Tesla activates the tactile gearshift: why it seems to us a terrible idea
In the redesign of the Tesla Model S and Model X that took place this year there was a remarkable element that disappeared from the car: the company decided eliminate the buttons that used to select the gears of the automatic transmission if we wanted to control them ourselves.
Now the firm has decided to integrate that option, but it has done so through the touch screen of these vehicles. In her we will have to slide our finger on one of the sides, an idea that seems terrible to us and that puts the safety of those who are in that car (and the rest of the drivers who are nearby) at risk.
What a mania with so much touch interface
Like other vehicles with automatic transmission, the driver does not have to do anything in these Tesla to change gear: the car detects the best moment to do it efficiently, but there are situations in which the drivers of these cars want to take control of the change to move to a mode somewhat more similar to the manual gearbox that, for example, traditionally dominates the car market in Spain.

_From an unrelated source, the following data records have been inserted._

(* ===== verification/Refcount.v ===== *)
(** * Reference-counted objects shared by threads: threads/mutex2.c

    Objects of type [struct foo] in a hash table of chains: the table and the
    links are protected by [hashlock], the reference count of an object by the
    object's own lock.  Threads run the functions statement by statement and
    interleave freely; the program counter of a thread names the statement it
    executes next.  A statement can wait for a lock, break a rule of memory or
    of mutexes ([Fault]), or count past [INT_MAX].  A thread also carries the
    references its caller holds: it may call [foo_hold] and [foo_rele] only
    for objects it has a reference to. *)

From S2P Require Import Prelude CLib.

Module Refcount.

(** ** Data *)

Definition NHASH : Z := 29.
Definition HASH (id : Z) : Z := to_u64 id mod NHASH.

(** A mutex that is not initialised, not locked, or locked by a thread. *)
Inductive mutex := Uninit | Unlocked | Locked (i : nat).
#[global] Instance mutex_eq_dec : EqDecision mutex.
Proof. solve_decision. Defined.

Record foo := Foo { f_count : Z; f_lock : mutex; f_id : Z; f_next : Z }.

Definition set_count n f := Foo n (f_lock f) (f_id f) (f_next f).
Definition set_lock l f := Foo (f_count f) l (f_id f) (f_next f).
Definition set_next p f := Foo (f_count f) (f_lock f) (f_id f) p.

(** The globals [fh] and [hashlock], and the heap. *)
Record shared := Shared { fh : list Z; hashlock : option nat; heap : gmap Z foo }.

Definition bucket (s : shared) (b : Z) : Z := nth (Z.to_nat b) (fh s) 0.
Definition set_bucket b p s := Shared (<[Z.to_nat b := p]> (fh s)) (hashlock s) (heap s).
Definition set_hashlock l s := Shared (fh s) l (heap s).
Definition set_heap h s := Shared (fh s) (hashlock s) h.
Definition put fp f s := set_heap (<[fp := f]> (heap s)) s.

(** ** Program counters

    [A] for [foo_alloc], [H] for [foo_hold], [F] for [foo_find], [R] for
    [foo_rele]; the arguments are the live local variables.  [foo_hold] is
    called by [foo_find] as well: [k] is the identity looked for, if so. *)
Inductive pc :=
| Idle
| A_malloc (id : Z)
| A_set (fp id : Z)
| A_init (fp id : Z)
| A_free (fp : Z)
| A_lockh (fp id : Z)
| A_next (fp id : Z)
| A_link (fp id : Z)
| A_lockf (fp : Z)
| A_unlockh (fp : Z)
| A_unlockf (fp : Z)
| H_lock (fp : Z) (k : option Z)
| H_inc (fp : Z) (k : option Z)
| H_unlock (fp : Z) (k : option Z)
| F_lockh (id : Z)
| F_first (id : Z)
| F_test (id fp : Z)
| F_next (id fp : Z)
| F_unlockh (id fp : Z)
| R_lock (fp : Z)
| R_test (fp : Z)
| R_unlock (fp : Z)
| R_lockh (fp : Z)
| R_relock (fp : Z)
| R_recheck (fp : Z)
| R_dec2 (fp : Z)
| R_unlock2 (fp : Z)
| R_unlockh2 (fp : Z)
| R_first (fp : Z)
| R_ishead (fp idx tfp : Z)
| R_head (fp idx : Z)
| R_while (fp tfp : Z)
| R_step (fp tfp : Z)
| R_cut (fp tfp : Z)
| R_unlockh (fp : Z)
| R_unlockf (fp : Z)
| R_destroy (fp : Z)
| R_free (fp : Z)
| R_dec (fp : Z)
| R_unlock1 (fp : Z).

(** A thread: where it is, and the references its caller may use. *)
Record thread := Thread { at_pc : pc; refs : list Z }.

Inductive result :=
| Block
| Fault
| Overflow
| Go (s : shared) (t : thread).

(** ** Statements *)

Definition INT_MAX : Z := 2 ^ 31 - 1.

Section statements.
(** The thread that runs, and the references of its caller. *)
Variable i : nat.
Variable rs : list Z.

Definition goto (s : shared) (p : pc) : result := Go s (Thread p rs).
(** Return to the caller with a new reference, or without. *)
Definition return_ref (s : shared) (fp : Z) : result := Go s (Thread Idle (if fp =? 0 then rs else fp :: rs)).

(** Access to the object [fp]: a pointer that is not allocated is an error. *)
Definition deref (s : shared) (fp : Z) (k : foo -> result) : result :=
  match heap s !! fp with Some f => k f | None => Fault end.

Definition lock_hash (s : shared) (p : pc) : result :=
  match hashlock s with None => goto (set_hashlock (Some i) s) p | Some _ => Block end.
Definition unlock_hash (s : shared) (k : shared -> result) : result :=
  if bool_decide (hashlock s = Some i) then k (set_hashlock None s) else Fault.
Definition lock_foo (s : shared) (fp : Z) (p : pc) : result :=
  deref s fp (fun f => match f_lock f with
                       | Unlocked => goto (put fp (set_lock (Locked i) f) s) p
                       | Locked _ => Block
                       | Uninit => Fault
                       end).
Definition unlock_foo (s : shared) (fp : Z) (k : shared -> result) : result :=
  deref s fp (fun f => if bool_decide (f_lock f = Locked i) then k (put fp (set_lock Unlocked f) s) else Fault).

(** What the environment decides: the call a caller makes, the address
    [malloc] returns with what is in that memory, and whether
    [pthread_mutex_init] succeeds. *)
Inductive choice :=
| Call_alloc (id : Z)
| Call_hold (fp : Z)
| Call_find (id : Z)
| Call_rele (fp : Z)
| Memory (fp : Z) (junk : foo)
| Works (ok : bool).

(** [foo_alloc] *)
Definition exec_alloc (c : choice) (s : shared) (p : pc) : result :=
  match p with
  | A_malloc id =>
      match c with
      | Memory fp f => if (fp =? 0) || bool_decide (is_Some (heap s !! fp)) then Block
                       else goto (put fp (set_lock Uninit f) s) (A_set fp id)
      | Works false => return_ref s 0
      | _ => Block
      end
  | A_set fp id => deref s fp (fun f => goto (put fp (Foo 1 (f_lock f) id (f_next f)) s) (A_init fp id))
  | A_init fp id =>
      match c with
      | Works true => deref s fp (fun f => goto (put fp (set_lock Unlocked f) s) (A_lockh fp id))
      | Works false => goto s (A_free fp)
      | _ => Block
      end
  | A_free fp => deref s fp (fun f => return_ref (set_heap (delete fp (heap s)) s) 0)
  | A_lockh fp id => lock_hash s (A_next fp id)
  | A_next fp id => deref s fp (fun f => goto (put fp (set_next (bucket s (HASH id)) f) s) (A_link fp id))
  | A_link fp id => goto (set_bucket (HASH id) fp s) (A_lockf fp)
  | A_lockf fp => lock_foo s fp (A_unlockh fp)
  | A_unlockh fp => unlock_hash s (fun s => goto s (A_unlockf fp))
  | A_unlockf fp => unlock_foo s fp (fun s => return_ref s fp)
  | _ => Block
  end.

(** [foo_hold] and [foo_find] *)
Definition exec_find (s : shared) (p : pc) : result :=
  match p with
  | H_lock fp k => lock_foo s fp (H_inc fp k)
  | H_inc fp k => deref s fp (fun f => if f_count f =? INT_MAX then Overflow
                                       else goto (put fp (set_count (f_count f + 1) f) s) (H_unlock fp k))
  | H_unlock fp k => unlock_foo s fp (fun s => match k with
                                               | Some id => goto s (F_unlockh id fp)
                                               | None => return_ref s fp
                                               end)
  | F_lockh id => lock_hash s (F_first id)
  | F_first id => goto s (F_test id (bucket s (HASH id)))
  | F_test id fp =>
      if fp =? 0 then goto s (F_unlockh id fp)
      else deref s fp (fun f => if f_id f =? id then goto s (H_lock fp (Some id)) else goto s (F_next id fp))
  | F_next id fp => deref s fp (fun f => goto s (F_test id (f_next f)))
  | F_unlockh id fp => unlock_hash s (fun s => return_ref s fp)
  | _ => Block
  end.

(** [foo_rele] *)
Definition exec_rele (s : shared) (p : pc) : result :=
  match p with
  | R_lock fp => lock_foo s fp (R_test fp)
  | R_test fp => deref s fp (fun f => if f_count f =? 1 then goto s (R_unlock fp) else goto s (R_dec fp))
  | R_unlock fp => unlock_foo s fp (fun s => goto s (R_lockh fp))
  | R_lockh fp => lock_hash s (R_relock fp)
  | R_relock fp => lock_foo s fp (R_recheck fp)
  | R_recheck fp => deref s fp (fun f => if f_count f =? 1 then goto s (R_first fp) else goto s (R_dec2 fp))
  | R_dec2 fp => deref s fp (fun f => goto (put fp (set_count (f_count f - 1) f) s) (R_unlock2 fp))
  | R_unlock2 fp => unlock_foo s fp (fun s => goto s (R_unlockh2 fp))
  | R_unlockh2 fp => unlock_hash s (fun s => return_ref s 0)
  | R_first fp => deref s fp (fun f => goto s (R_ishead fp (HASH (f_id f)) (bucket s (HASH (f_id f)))))
  | R_ishead fp idx tfp => if tfp =? fp then goto s (R_head fp idx) else goto s (R_while fp tfp)
  | R_head fp idx => deref s fp (fun f => goto (set_bucket idx (f_next f) s) (R_unlockh fp))
  | R_while fp tfp => deref s tfp (fun g => if f_next g =? fp then goto s (R_cut fp tfp) else goto s (R_step fp tfp))
  | R_step fp tfp => deref s tfp (fun g => goto s (R_while fp (f_next g)))
  | R_cut fp tfp => deref s fp (fun f => deref s tfp (fun g =>
      goto (put tfp (set_next (f_next f) g) s) (R_unlockh fp)))
  | R_unlockh fp => unlock_hash s (fun s => goto s (R_unlockf fp))
  | R_unlockf fp => unlock_foo s fp (fun s => goto s (R_destroy fp))
  | R_destroy fp => deref s fp (fun f => match f_lock f with
                                         | Unlocked => goto (put fp (set_lock Uninit f) s) (R_free fp)
                                         | _ => Fault
                                         end)
  | R_free fp => deref s fp (fun f => return_ref (set_heap (delete fp (heap s)) s) 0)
  | R_dec fp => deref s fp (fun f => goto (put fp (set_count (f_count f - 1) f) s) (R_unlock1 fp))
  | R_unlock1 fp => unlock_foo s fp (fun s => return_ref s 0)
  | _ => Block
  end.

Definition exec (c : choice) (s : shared) (p : pc) : result :=
  match p with
  | A_malloc _ | A_set _ _ | A_init _ _ | A_free _ | A_lockh _ _ | A_next _ _ | A_link _ _
  | A_lockf _ | A_unlockh _ | A_unlockf _ => exec_alloc c s p
  | H_lock _ _ | H_inc _ _ | H_unlock _ _ | F_lockh _ | F_first _ | F_test _ _ | F_next _ _
  | F_unlockh _ _ => exec_find s p
  | Idle => Block
  | _ => exec_rele s p
  end.

(** A call: a reference that is released is the callee's from then on. *)
Definition call (c : choice) : option thread :=
  match c with
  | Call_alloc id => Some (Thread (A_malloc id) rs)
  | Call_find id => Some (Thread (F_lockh id) rs)
  | Call_hold fp => if bool_decide (fp ∈ rs) then Some (Thread (H_lock fp None) rs) else None
  | Call_rele fp => match list_find (fun q => q = fp) rs with
                    | Some (n, _) => Some (Thread (R_lock fp) (delete n rs))
                    | None => None
                    end
  | _ => None
  end.
End statements.

(** ** The system *)

Record sys := Sys { sh : shared; thr : list thread }.

Definition set_thr i t s sys := Sys s (<[i := t]> (thr sys)).

(** A thread between two calls makes one. *)
Inductive calls : sys -> sys -> Prop :=
| do_call s i c t t' :
    thr s !! i = Some t -> at_pc t = Idle -> call (refs t) c = Some t' ->
    calls s (set_thr i t' (sh s) s).

(** A thread inside a call executes a statement. *)
Inductive steps : sys -> sys -> Prop :=
| do_step s i c t s' t' :
    thr s !! i = Some t -> exec i (refs t) c (sh s) (at_pc t) = Go s' t' ->
    steps s (set_thr i t' s' s).

(** [n] threads that have called nothing yet. *)
Definition start (n : nat) : sys :=
  Sys (Shared (replicate 29 0) None ∅) (replicate n (Thread Idle [])).

Definition reachable (n : nat) (s : sys) : Prop := rtc (fun x y => calls x y \/ steps x y) (start n) s.

(** ** Hash values *)

Lemma HASH_range id : 0 <= HASH id < NHASH.
Proof. apply Z.mod_pos_bound. done. Qed.

(** ** Chains *)

(** From the pointer [p], the objects of [l] in order, to the null pointer. *)
Fixpoint chained (h : gmap Z foo) (p : Z) (l : list Z) : Prop :=
  match l with
  | [] => p = 0
  | q :: l' => p = q /\ q <> 0 /\ exists f, h !! q = Some f /\ chained h (f_next f) l'
  end.

Lemma chained_ext h h' p l :
  chained h p l ->
  (forall q f, q ∈ l -> h !! q = Some f -> exists f', h' !! q = Some f' /\ f_next f' = f_next f) ->
  chained h' p l.
Proof.
  revert p. induction l as [|q l IH]; intros p; cbn; [done|]. intros (-> & Hq & f & Hf & Hl) He.
  split; [done|]. split; [done|]. destruct (He q f ltac:(left) Hf) as (f' & Hf' & E).
  exists f'. split; [done|]. rewrite E. apply IH; [done|]. intros q' f0 Hin. apply He. by right.
Qed.

Lemma chained_fun h p l l' : chained h p l -> chained h p l' -> l = l'.
Proof.
  revert p l'. induction l as [|q l IH]; intros p [|q' l']; cbn; [done| | |].
  - intros -> (<- & ? & _). done.
  - intros (-> & ? & _) E. done.
  - intros (-> & _ & f & Hf & Hl) (-> & _ & f' & Hf' & Hl'). f_equal. rewrite Hf in Hf'.
    injection Hf' as <-. eauto.
Qed.

Lemma chained_mid h p l1 q l2 :
  chained h p (l1 ++ q :: l2) -> q <> 0 /\ exists f, h !! q = Some f /\ chained h (f_next f) l2.
Proof.
  revert p. induction l1 as [|x l1 IH]; intros p; cbn; [intros (_ & ? & ?); auto|].
  intros (_ & _ & f & _ & Hl). eauto.
Qed.

Lemma chained_hd h p l : chained h p l -> p = hd 0 l.
Proof. destruct l; cbn; tauto. Qed.

(** Redirecting the link of [q] past its successor. *)
Lemma chained_unlink h p l1 q r l2 f fr :
  chained h p (l1 ++ q :: r :: l2) -> NoDup (l1 ++ q :: r :: l2) ->
  h !! q = Some f -> h !! r = Some fr ->
  chained (<[q := set_next (f_next fr) f]> h) p (l1 ++ q :: l2).
Proof.
  intros Hc Hn Hq Hr. revert p Hc. induction l1 as [|x l1 IH]; intros p; cbn.
  - intros (-> & H0 & f0 & Hf0 & _ & _ & f1 & Hf1 & Hl). cbn in Hn.
    split; [done|]. split; [done|]. eexists. rewrite lookup_insert_eq. split; [done|]. cbn.
    rewrite Hr in Hf1. injection Hf1 as <-. eapply chained_ext; [exact Hl|].
    intros y g Hy Hg. exists g. rewrite lookup_insert_ne; [done|].
    apply list.NoDup_cons in Hn as [Hn _]. intros ->. set_solver.
  - intros (-> & H0 & f0 & Hf0 & Hl). apply list.NoDup_cons in Hn as [Hx Hn].
    split; [done|]. split; [done|]. exists f0. rewrite lookup_insert_ne; [|intros ->; set_solver]. eauto.
Qed.

End Refcount.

— Michael Hsu (@hsumacher) March 24, 2021
Now Tesla has introduced the possibility of controlling the automatic gearshift with its traditional gears (PRND, for Park, Reverse, Neutral and Drive), but instead of doing it with a gear lever like other cars do or with buttons on a remote. located next to the steering wheel as they themselves offered until now, in Tesla have decided to implement a touch system which is controlled from the central panel.
The tweet from Michael Hsu, who has had access to test this feature, is terrifying. There you can see how the gearshift is controlled sliding your finger up or down on the car icon that appears on the left side, and that implementation does not seem to make it entirely clear in which march we are at each moment or towards which we are changing.
It is true that we do not have to use that system, and in fact Elon Musk himself defined it as a backup system in case the normal system does not work well or simply does not convince us in a certain scenario. Still we don’t understand the obsession with removing a basic control like this in its traditional format to turn it into a tactile gesture.
We have discussed it on several occasions: many are the manufacturers obsessed with putting more and more touchscreens in the car dashboard, and in many cases that makes traditional physical controls with levers, buttons and switches that we could use “blindly” disappear to become an icon that we have to look first to locate, and then look to use.
After you drive without using a PRND stalk/stick for a few days, it gets very annoying to go back & use a shifter!
— Elon Musk (@elonmusk) January 28, 2021
Any such touch control carries a risk: the driver takes his eyes off the road to put it on a screen, and that poses a threat to the safety of those who are in that car, but also to those who are in cars that circulate around it.
The tendency seems clear among many manufacturers, but others like Mazda fortunately they seem to be resisting. Eliminating touchscreens prevents distractions and accidents, but it seems that car manufacturers (and industry regulators) don’t quite see the risk of a visually great trend but that in practice it is a real threat for the lives of millions of drivers.